The cryptocurrency space just became a little bit more interconnected after developers created a cross-chain bridge between the Ethereum and Tezos blockchains. Following the launch of the Wrap Protocol, created by Bender Labs, Ethereum-based ERC-20 and ERC-721 tokens can be made Tezos-compatible, allowing Ether (ETH) holders to interact with the Tezos ecosystem.
Token wrapping has become a common way of connecting the users of disparate blockchain platforms and is perhaps best exemplified by Wrapped Bitcoin (WBTC), which is an ERC-20 version of Bitcoin (BTC) running on Ethereum.
The Wrap Protocol wraps Ethereum-based tokens in the Tezos FA2 token standard, meaning they can be used as one-to-one representations without technical difficulties or price differences.

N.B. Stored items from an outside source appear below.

(** C4, amended. For a non-empty old record: from [Active] towards
    [Decommissioning], and from [Decommissioning] towards [Decommissioned],
    the transition is accepted; from [Active] towards [Decommissioned] it
    is rejected, with [changed] false and an error of code
    failed-precondition whose message spells the node id and the status
    found. *)
Theorem ValidateTransition_decommission_path (old : Liveness) :
  old <> Liveness_zero ->
  (Membership old = MembershipStatus_ACTIVE ->
   ValidateTransition old MembershipStatus_DECOMMISSIONING = Return (true, None))
  /\ (Membership old = MembershipStatus_DECOMMISSIONING ->
      ValidateTransition old MembershipStatus_DECOMMISSIONED = Return (true, None))
  /\ (Membership old = MembershipStatus_ACTIVE ->
      ValidateTransition old MembershipStatus_DECOMMISSIONED
      = Return (false,
                Some (status_Error codes.FailedPrecondition
                        ("can only fully decommission an already decommissioning node; n"
                           ++ fmt_d (NodeID old)
                           ++ " found to be active")%string))).
Proof.
  intros Hne. repeat split; intros H; validate old H.
Qed.

Lemma ValidateTransition_decommission_path_witness :
  ValidateTransition
    (MkLiveness 4 1 (hlc.MkLegacyTimestamp 100 0) false MembershipStatus_ACTIVE)
    MembershipStatus_DECOMMISSIONING
  = Return (true, None)
  /\ ValidateTransition
       (MkLiveness 4 1 (hlc.MkLegacyTimestamp 100 0) false MembershipStatus_DECOMMISSIONING)
       MembershipStatus_DECOMMISSIONED
     = Return (true, None)
  /\ ValidateTransition
       (MkLiveness 4 1 (hlc.MkLegacyTimestamp 100 0) false MembershipStatus_ACTIVE)
       MembershipStatus_DECOMMISSIONED
     = Return (false,
               Some (status_Error codes.FailedPrecondition
                       "can only fully decommission an already decommissioning node; n4 found to be active")).
Proof.
  split; [| split].
  - apply (ValidateTransition_decommission_path
             (MkLiveness 4 1 (hlc.MkLegacyTimestamp 100 0) false MembershipStatus_ACTIVE));
      [discriminate | reflexivity].
  - apply (ValidateTransition_decommission_path
             (MkLiveness 4 1 (hlc.MkLegacyTimestamp 100 0) false
                         MembershipStatus_DECOMMISSIONING));
      [discriminate | reflexivity].
  - apply (ValidateTransition_decommission_path
             (MkLiveness 4 1 (hlc.MkLegacyTimestamp 100 0) false MembershipStatus_ACTIVE));
      [discriminate | reflexivity].
Defined.

(** C5. No-ops: on a non-empty old record the result is [(false, nil)] when
    the new status is the old one, whichever status that is, and when a
    [Decommissioned] node is asked to be [Decommissioning]. *)
Theorem ValidateTransition_noop (old : Liveness) (newStatus : MembershipStatus) :
  old <> Liveness_zero ->
  newStatus = Membership old
  \/ (Membership old = MembershipStatus_DECOMMISSIONED
      /\ newStatus = MembershipStatus_DECOMMISSIONING) ->
  ValidateTransition old newStatus = Return (false, None).
Proof.
  intros Hne [-> | [Hold ->]].
  - rewrite (ValidateTransition_nonempty old) by assumption.
    rewrite Z.eqb_refl. reflexivity.
  - validate old Hold.
Qed.

Lemma ValidateTransition_noop_witness :
  ValidateTransition
    (MkLiveness 2 5 (hlc.MkLegacyTimestamp 100 0) true MembershipStatus_DECOMMISSIONED)
    MembershipStatus_DECOMMISSIONING
  = Return (false, None)
  /\ ValidateTransition
       (MkLiveness 2 0 (hlc.MkLegacyTimestamp 0 0) false MembershipStatus_ACTIVE)
       MembershipStatus_ACTIVE
     = Return (false, None).
Proof.
  split.
  - apply (ValidateTransition_noop
             (MkLiveness 2 5 (hlc.MkLegacyTimestamp 100 0) true
                         MembershipStatus_DECOMMISSIONED)
             MembershipStatus_DECOMMISSIONING);
      [discriminate | right; split; reflexivity].
  - apply (ValidateTransition_noop
             (MkLiveness 2 0 (hlc.MkLegacyTimestamp 0 0) false MembershipStatus_ACTIVE)
             MembershipStatus_ACTIVE);
      [discriminate | left; reflexivity].
Defined.

(** ** The empty record *)

Lemma MembershipStatus_String_cases (c : MembershipStatus) :
  (exists s, MembershipStatus_String c = Return s)
  \/ MembershipStatus_String c = Panic unknown_membership_status.
Proof.
  unfold MembershipStatus_String.
  repeat match goal with
    | |- context [?x =? ?y] => destruct (x =? y); [left; eexists; reflexivity |]
    end.
  right. reflexivity.
Qed.

Lemma ValidateTransition_nonempty_no_assertion
  (old : Liveness) (newStatus : MembershipStatus) :
  old <> Liveness_zero -> assertion_failed (ValidateTransition old newStatus) = false.
Proof.
  intros Hne. rewrite (ValidateTransition_nonempty old) by assumption.
  destruct (MembershipStatus_String_cases (Membership old)) as [[s ->] | ->];
    repeat match goal with
      | |- context [if ?b then _ else _] => destruct b
      end;
    reflexivity.
Qed.

(** A status outside the enumeration cannot be rendered: a rejection that
    has to spell it panics instead of returning. *)
Lemma ValidateTransition_unknown_status_panics (old : Liveness) :
  ~ valid_membership (Membership old) ->
  ValidateTransition old MembershipStatus_ACTIVE = Panic unknown_membership_status
  /\ ValidateTransition old MembershipStatus_DECOMMISSIONED
     = Panic unknown_membership_status.
Proof.
  unfold valid_membership. intros H.
  assert (Hne : old <> Liveness_zero).
  { intros E. apply Liveness_zero_fields in E. tauto. }
  rewrite !(ValidateTransition_nonempty old) by assumption.
  unfold MembershipStatus_String, Decommissioned, Decommissioning, Active.
  destruct (Z.eqb_spec (Membership old) MembershipStatus_ACTIVE); [tauto |].
  destruct (Z.eqb_spec (Membership old) MembershipStatus_DECOMMISSIONING); [tauto |].
  destruct (Z.eqb_spec (Membership old) MembershipStatus_DECOMMISSIONED); [tauto |].
  split; reflexivity.
Qed.

(** C8. On the empty record, whatever the new status is, the result is
    [changed] false with the assertion-failure error, which is not of the
    failed-precondition kind. *)
Theorem ValidateTransition_empty (newStatus : MembershipStatus) :
  ValidateTransition Liveness_zero newStatus = Return (false, Some empty_record_error)
  /\ HasAssertionFailure empty_record_error = true
  /\ status_Code empty_record_error <> codes.FailedPrecondition.
Proof.
  split; [reflexivity |]. split; [reflexivity | discriminate].
Qed.

(** C10, as stated, fails on the code: a record with [Epoch] zero,
    [Membership] active, [Draining] false and a zero [Expiration] is not
    the empty record when its node id is set, and it is validated as any
    other record. *)
Lemma ValidateTransition_fresh_record_counterexample :
  Epoch (MkLiveness 1 0 (hlc.MkLegacyTimestamp 0 0) false MembershipStatus_ACTIVE) = 0
  /\ Membership (MkLiveness 1 0 (hlc.MkLegacyTimestamp 0 0) false MembershipStatus_ACTIVE)
     = MembershipStatus_ACTIVE
  /\ Draining (MkLiveness 1 0 (hlc.MkLegacyTimestamp 0 0) false MembershipStatus_ACTIVE)
     = false
  /\ Expiration (MkLiveness 1 0 (hlc.MkLegacyTimestamp 0 0) false MembershipStatus_ACTIVE)
     = hlc.MkLegacyTimestamp 0 0
  /\ MkLiveness 1 0 (hlc.MkLegacyTimestamp 0 0) false MembershipStatus_ACTIVE
     <> Liveness_zero
  /\ ValidateTransition
       (MkLiveness 1 0 (hlc.MkLegacyTimestamp 0 0) false MembershipStatus_ACTIVE)
       MembershipStatus_DECOMMISSIONING
     = Return (true, None).
Proof.
  repeat (split; [first [reflexivity | discriminate] |]). reflexivity.
Qed.

(** C10, amended. The emptiness test is equality of the whole struct with
    the zero record: the assertion failure is returned exactly when
    [NodeID], [Epoch], [Expiration], [Draining] and [Membership] all hold
    their zero value.  So a record with node id zero, epoch zero, active,
    not draining and with a zero expiration is the empty record and gets
    the assertion failure, and a record that differs from zero in at least
    one field passes the test. *)
Theorem ValidateTransition_empty_iff (old : Liveness) (newStatus : MembershipStatus) :
  (assertion_failed (ValidateTransition old newStatus) = true
   <-> NodeID old = 0 /\ Epoch old = 0
       /\ Expiration old = hlc.MkLegacyTimestamp 0 0
       /\ Draining old = false /\ Membership old = MembershipStatus_ACTIVE)
  /\ (NodeID old = 0 /\ Epoch old = 0
      /\ Expiration old = hlc.MkLegacyTimestamp 0 0
      /\ Draining old = false /\ Membership old = MembershipStatus_ACTIVE ->
      ValidateTransition old newStatus = Return (false, Some empty_record_error))
  /\ (NodeID old <> 0 \/ Epoch old <> 0
      \/ Expiration old <> hlc.MkLegacyTimestamp 0 0
      \/ Draining old <> false \/ Membership old <> MembershipStatus_ACTIVE ->
      assertion_failed (ValidateTransition old newStatus) = false).
Proof.
  rewrite <- Liveness_zero_fields. split; [| split].
  - split.
    + intros H.
      destruct (Liveness_eqb old Liveness_zero) eqn:E.
      * now apply Liveness_eqb_eq.
      * apply Liveness_eqb_neq in E.
        rewrite ValidateTransition_nonempty_no_assertion in H by assumption.
        discriminate.
    + intros ->. reflexivity.
  - intros ->. reflexivity.
  - intros H. apply ValidateTransition_nonempty_no_assertion.
    intros E. apply Liveness_zero_fields in E. tauto.
Qed.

Like Ethereum, Tezos has its own decentralized finance ecosystem. Unlike Ethereum, which will have to wait around a year before it shifts to a proof-of-stake consensus algorithm, staking on Tezos is already widely available, offering ETH holders a feasible early chance at earning some passive income.
Users of the Wrap Protocol participate in its governance through the use of the WRAP token, which is compatible with both Tezos and Ethereum, operating on both the FA2 and ERC-20 infrastructure.
The success of Wrapped Bitcoin can be seen in its $8 billion market capitalization, representing the value of BTC hosted on Ethereum. It is currently the fifth-largest Ethereum token — behind Tether (USDT), Uniswap’s UNI, Chainlink’s LINK and USD Coin (USDC) — and the 19th-largest cryptocurrency project overall. Just under $200 million worth of WBTC is on Ethereum’s most popular DeFi protocol, Uniswap, at present time.
Temporarily converting tokens onto other blockchains is also a way to avoid high fees if the original chain is subject to excessive transaction costs. This may have been the case for WBTC at one point, when Ethereum fees were a mere fraction of those on Bitcoin. This is no longer the case due to Ethereum’s increasing user base and subsequent congestion, which resulted in extravagant transaction costs as average fees rose to over thirty dollars.
Recent Tezos blockchain stats show transactions worth over $1 million being sent for between $0.01 and $0.15, suggesting a possible immediate use-case for the Wrap Protocol. However, it faces competition from layer-two protocols already fulfilling this use case for Ethereum users.
Tezos CEO Hugo Renaudin said code-based blockchain infrastructure was more favorable to legacy financial systems due to its transparency and immutability, adding that he saw Bender Labs’ work as creating an autonomous bank.
“We’re building Bender: a self-driving bank for an open financial system because we believe that financial markets should be open, transparent, unstoppable and rely mostly on lines of codes rather than intermediaries,” said Renaudin.